- _About this task_
Copy nothing from the entries below except the lines from the one containing "Definition ruleKey (userID" through the one containing "Definition rule_less (a", and copy those exactly.
Start of Supplied records
(* ===== verification/Rules.v ===== *)
(** Mail filter rules: the engine ([internal/rules/engine.go]), the two shapes
    of a rule's actions ([internal/store/rule_actions.go]), the rule store
    ([internal/rules/store.go]) and the first-match migration
    ([internal/rules/migrate.go]).

    [regexp] with the 100 ms compile budget is the class [GoRegexp]: a pattern
    compiles to a matcher or to nothing; no theorem constrains it. *)

From S2P Require Import Prelude GoStrings Pebble Proto.
From Stdlib Require Import Ascii.

(** * Records ([proto/bongo/v1/rules.proto]) *)

Record Condition := mkCondition { cd_Field : string; cd_Operator : string; cd_Value : string }.
Record FilterAction := mkAction { fa_Type : string; fa_Target : string; fa_Tags : list string }.
Record FilterRule := mkRule {
  fr_Id : string; fr_Name : string; fr_Priority : Z; fr_Enabled : bool;
  fr_Conditions : list Condition; fr_Action : option FilterAction; fr_StopProcessing : bool;
  fr_CreatedAt : Z; fr_UpdatedAt : Z; fr_Actions : list FilterAction; fr_Match : string }.

#[global] Instance Condition_eq_dec : EqDecision Condition.
Proof. solve_decision. Defined.
#[global] Instance Condition_countable : Countable Condition.
Proof. apply (inj_countable' (fun c => (cd_Field c, cd_Operator c, cd_Value c)) (fun '(a, b, c) => mkCondition a b c)). by intros []. Defined.
#[global] Instance FilterAction_eq_dec : EqDecision FilterAction.
Proof. solve_decision. Defined.
#[global] Instance FilterAction_countable : Countable FilterAction.
Proof. apply (inj_countable' (fun a => (fa_Type a, fa_Target a, fa_Tags a)) (fun '(a, b, c) => mkAction a b c)). by intros []. Defined.
#[global] Instance FilterRule_eq_dec : EqDecision FilterRule.
Proof. solve_decision. Defined.
#[global] Instance FilterRule_countable : Countable FilterRule.
Proof.
  apply (inj_countable'
    (fun r => (fr_Id r, fr_Name r, fr_Priority r, fr_Enabled r, fr_Conditions r, fr_Action r, fr_StopProcessing r,
               fr_CreatedAt r, fr_UpdatedAt r, fr_Actions r, fr_Match r))
    (fun '(a, b, c, d, e, f, g, h, i, j, k) => mkRule a b c d e f g h i j k)).
  by intros [].
Defined.

(** A message as the engine sees it; header names are lower case. *)
Record Message := mkMessage {
  ms_Meta : MailMeta; ms_Headers : gmap string string; ms_BodyText : string; ms_MIMETypes : list string }.

(** * Actions in both shapes *)

Definition MaxRuleActions : nat := 10.

Definition RuleActions (rule : FilterRule) : list FilterAction :=
  match fr_Actions rule with
  | _ :: _ => fr_Actions rule
  | [] => match fr_Action rule with Some a => [a] | None => [] end
  end.

Definition with_actions (rule : FilterRule) (action : option FilterAction) (actions : list FilterAction) : FilterRule :=
  mkRule (fr_Id rule) (fr_Name rule) (fr_Priority rule) (fr_Enabled rule) (fr_Conditions rule) action (fr_StopProcessing rule)
    (fr_CreatedAt rule) (fr_UpdatedAt rule) actions (fr_Match rule).
Definition with_stop (rule : FilterRule) : FilterRule :=
  mkRule (fr_Id rule) (fr_Name rule) (fr_Priority rule) (fr_Enabled rule) (fr_Conditions rule) (fr_Action rule) true
    (fr_CreatedAt rule) (fr_UpdatedAt rule) (fr_Actions rule) (fr_Match rule).

Definition SetRuleActions (rule : FilterRule) (actions : list FilterAction) : FilterRule :=
  with_actions rule (head actions) actions.

(** * The engine *)

Class GoRegexp := compileWithTimeout : string -> option (string -> bool).

Definition MatchAny : string := "any".
Definition FieldMIMEType : string := "mime_type".
Definition HeaderPrefix : string := "header:".

Definition numericCompare (fieldStr condStr : string) (cmp : Z -> Z -> bool) : bool :=
  match ParseInt fieldStr with
  | None => false
  | Some a => match ParseInt condStr with None => false | Some b => cmp a b end
  end.

Section Engine.
Context `{GoUnicode} `{GoRegexp}.

Definition matchMIMEType (cond : Condition) (types : list string) : bool :=
  let op := ToLower (cd_Operator cond) in
  if String.eqb op "equals" then existsb (fun t => EqualFold t (cd_Value cond)) types
  else if String.eqb op "contains" then
    let want := ToLower (cd_Value cond) in existsb (fun t => Contains t want) types
  else if String.eqb op "matches" then
    match compileWithTimeout ("(?i)" +:+ cd_Value cond) with
    | None => false
    | Some re => existsb re types
    end
  else false.

Definition resolveField (field : string) (msg : Message) : string :=
  let meta := ms_Meta msg in
  let f := ToLower field in
  if String.eqb f "from" then mm_From meta
  else if String.eqb f "to" then Join (mm_To meta) ", "
  else if String.eqb f "cc" then Join (mm_Cc meta) ", "
  else if String.eqb f "subject" then mm_Subject meta
  else if String.eqb f "body" then ms_BodyText msg
  else if String.eqb f "has_attachment" then if (0 <? length (mm_Attachments meta))%nat then "true" else "false"
  else if String.eqb f "size" then
    match mm_RawMessage meta with Some b => FormatInt (br_Size b) | None => "0" end
  else if (len HeaderPrefix <? len field) && EqualFold (str_take (String.length HeaderPrefix) field) HeaderPrefix
  then default "" (ms_Headers msg !! ToLower (TrimSpace (str_drop (String.length HeaderPrefix) field)))
  else "".

Definition regexpMatch (pattern value : string) : bool :=
  match compileWithTimeout pattern with Some re => re value | None => false end.

Definition matchOperator (operator fieldValue condValue : string) : bool :=
  let op := ToLower operator in
  if String.eqb op "contains" then Contains (ToLower fieldValue) (ToLower condValue)
  else if String.eqb op "not_contains" then negb (Contains (ToLower fieldValue) (ToLower condValue))
  else if String.eqb op "equals" then EqualFold fieldValue condValue
  else if String.eqb op "matches" then regexpMatch condValue fieldValue
  else if String.eqb op "greater_than" then numericCompare fieldValue condValue (fun a b => b <? a)
  else if String.eqb op "less_than" then numericCompare fieldValue condValue (fun a b => a <? b)
  else false.

Definition matchCondition (cond : Condition) (msg : Message) : bool :=
  if EqualFold (cd_Field cond) FieldMIMEType then matchMIMEType cond (ms_MIMETypes msg)
  else matchOperator (cd_Operator cond) (resolveField (cd_Field cond) msg) (cd_Value cond).

(** The loop over the conditions, with its two early returns. *)
Fixpoint match_loop (anyOf : bool) (conds : list Condition) (msg : Message) : bool :=
  match conds with
  | [] => negb anyOf
  | cond :: conds' =>
      let ok := matchCondition cond msg in
      if anyOf && ok then true
      else if negb anyOf && negb ok then false
      else match_loop anyOf conds' msg
  end.
Definition matchConditions (rule : FilterRule) (msg : Message) : bool :=
  match fr_Conditions rule with
  | [] => false
  | conds => match_loop (String.eqb (fr_Match rule) MatchAny) conds msg
  end.

Fixpoint Evaluate (rules : list FilterRule) (msg : Message) : option FilterAction :=
  match rules with
  | [] => None
  | rule :: rules' =>
      if negb (fr_Enabled rule) then Evaluate rules' msg
      else if matchConditions rule msg then head (RuleActions rule)
      else Evaluate rules' msg
  end.

Fixpoint MatchingRules (rules : list FilterRule) (msg : Message) : list FilterRule :=
  match rules with
  | [] => []
  | rule :: rules' =>
      if negb (fr_Enabled rule) then MatchingRules rules' msg
      else if negb (matchConditions rule msg) then MatchingRules rules' msg
      else rule :: (if fr_StopProcessing rule then [] else MatchingRules rules' msg)
  end.
End Engine.

(** * The rule store *)

Definition ruleKey (userID ruleID : string) : string := "/user/" +:+ userID +:+ "/rule/" +:+ ruleID.
Definition rulePrefix (userID : string) : string := "/user/" +:+ userID +:+ "/rule/".

(** The order of [List]: priority, then age, then identifier. *)
Definition rule_less (a b : FilterRule) : bool :=
  if negb (fr_Priority a =? fr_Priority b) then fr_Priority a <? fr_Priority b
  else if negb (fr_CreatedAt a =? fr_CreatedAt b) then fr_CreatedAt a <? fr_CreatedAt b
  else bool_decide (str_lt (fr_Id a) (fr_Id b)).

Definition firstMatchMigrationKey : string := "/system/migrations/rules-first-match-v1".

Section RuleStore.
Context {DB : Type} `{PebbleDB DB} `{Codec FilterRule} `{RaftApplier DB}.
Implicit Types (ps : DB).

(** Records that cannot be read or parsed are skipped. *)
Fixpoint rules_of (l : list (string * result string)) : list FilterRule :=
  match l with
  | [] => []
  | (_, v) :: l' =>
      match iter_value v with
      | Err _ => rules_of l'
      | Ok val => match unmarshal val with Err _ => rules_of l' | Ok rule => rule :: rules_of l' end
      end
  end.
Definition List_ ps (userID : string) : result (list FilterRule) :=
  let? l := wrapf "scanning rules" (PrefixScan ps (rulePrefix userID)) in
  Ok (SliceStable rule_less (rules_of l)).

Definition GetRule ps (userID ruleID : string) : result FilterRule :=
  let? data := wrapf "rule not found" (Get ps (ruleKey userID ruleID)) in
  wrapf "parsing rule" (unmarshal data).

Definition Save (userID : string) (rule : FilterRule) : GoM DB unit :=
  let! data := glift (wrapf "marshaling rule" (marshal rule)) in
  ApplyCommand (mkCmd OP_PUT (ruleKey userID (fr_Id rule)) data).

Definition DeleteRule (userID ruleID : string) : GoM DB unit :=
  ApplyCommand (mkCmd OP_DELETE (ruleKey userID ruleID) "").

Definition reprioritised (rule : FilterRule) (priority now : Z) : FilterRule :=
  mkRule (fr_Id rule) (fr_Name rule) priority (fr_Enabled rule) (fr_Conditions rule) (fr_Action rule) (fr_StopProcessing rule)
    (fr_CreatedAt rule) now (fr_Actions rule) (fr_Match rule).
(** The loop of [Reorder] from index [i]; [clock i] is the time read there. *)
Fixpoint reorder_from (i : Z) (clock : Z -> Z) (userID : string) (ruleIDs : list string) : GoM DB unit :=
  match ruleIDs with
  | [] => gret tt
  | id :: ids =>
      let! rule := gread (fun ps => wrapf ("loading rule " +:+ id) (GetRule ps userID id)) in
      let! _ := gwrap ("saving rule " +:+ id) (Save userID (reprioritised rule (i32 (i + 1)) (unix_of (clock i)))) in
      reorder_from (i + 1) clock userID ids
  end.
Definition Reorder (clock : Z -> Z) (userID : string) (ruleIDs : list string) : GoM DB unit :=
  reorder_from 0 clock userID ruleIDs.

(** ** The first-match migration *)

Definition FirstMatchMigrationDone ps : result bool :=
  match Get ps firstMatchMigrationKey with
  | Ok _ => Ok true
  | Err e => if errors_is e ErrNotFound then Ok false else Err (Wrap "rules first-match migration marker" e)
  end.

Definition MarkFirstMatchMigrationDone : GoM DB unit :=
  gwrap "rules first-match migration marker: raft" (ApplyCommand (mkCmd OP_PUT firstMatchMigrationKey "done")).

Definition is_rule_key (key : string) : bool :=
  match Split key "/" with
  | [_; _; _; p3; _] => String.eqb p3 "rule"
  | _ => false
  end.

(** The scan: the keys and rules whose list of actions is empty. *)
Fixpoint pending_rules (l : list (string * result string)) : list (string * FilterRule) :=
  match l with
  | [] => []
  | (key, v) :: l' =>
      if negb (is_rule_key key) then pending_rules l' else
      match iter_value v with
      | Err _ => pending_rules l'
      | Ok val =>
          match unmarshal val with
          | Err _ => pending_rules l'
          | Ok rule => match fr_Actions rule with [] => (key, rule) :: pending_rules l' | _ => pending_rules l' end
          end
      end
  end.

(** What the migration makes of a rule. *)
Definition migrated (rule : FilterRule) : FilterRule :=
  let rule := with_stop rule in
  match fr_Action rule with Some a => SetRuleActions rule [a] | None => rule end.

(** Whether the record read again just before the write is to be left alone. *)
Definition superseded ps (key : string) : bool :=
  match Get ps key with
  | Err e => errors_is e ErrNotFound
  | Ok cur => match unmarshal cur with
              | Ok now => match (fr_Actions now : list FilterAction) with [] => false | _ => true end
              | Err _ => false
              end
  end.

(** The write loop; the count of rules written and the error, if any. *)
Fixpoint migrate_all (todo : list (string * FilterRule)) (written : Z) ps : DB * (Z * option err) :=
  match todo with
  | [] => (ps, (written, None))
  | (key, rule) :: todo' =>
      let rule' := migrated rule in
      match marshal rule' with
      | Err e => (ps, (written, Some (Wrap ("marshaling rule " +:+ fr_Id rule') e)))
      | Ok data =>
          if superseded ps key then migrate_all todo' written ps else
          match ApplyCommand (mkCmd OP_PUT key data) ps with
          | (ps', Err e) => (ps', (written, Some (Wrap ("migrating rule " +:+ fr_Id rule') e)))
          | (ps', Ok _) => migrate_all todo' (written + 1) ps'
          end
      end
  end.
(** [closed] is what closing the iterator reports. *)
Definition MigrateFirstMatch (closed : option err) ps : DB * (Z * option err) :=
  match PrefixScan ps "/user/" with
  | Err e => (ps, (0, Some (Wrap "scanning rules for first-match migration" e)))
  | Ok l =>
      match closed with
      | Some e => (ps, (0, Some (Wrap "closing rule scan" e)))
      | None => migrate_all (pending_rules l) 0 ps
      end
  end.
End RuleStore.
End of Supplied records
- _Result for this exercise_
Definition ruleKey (userID ruleID : string) : string := "/user/" +:+ userID +:+ "/rule/" +:+ ruleID.
Definition rulePrefix (userID : string) : string := "/user/" +:+ userID +:+ "/rule/".

(** The order of [List]: priority, then age, then identifier. *)
Definition rule_less (a b : FilterRule) : bool :=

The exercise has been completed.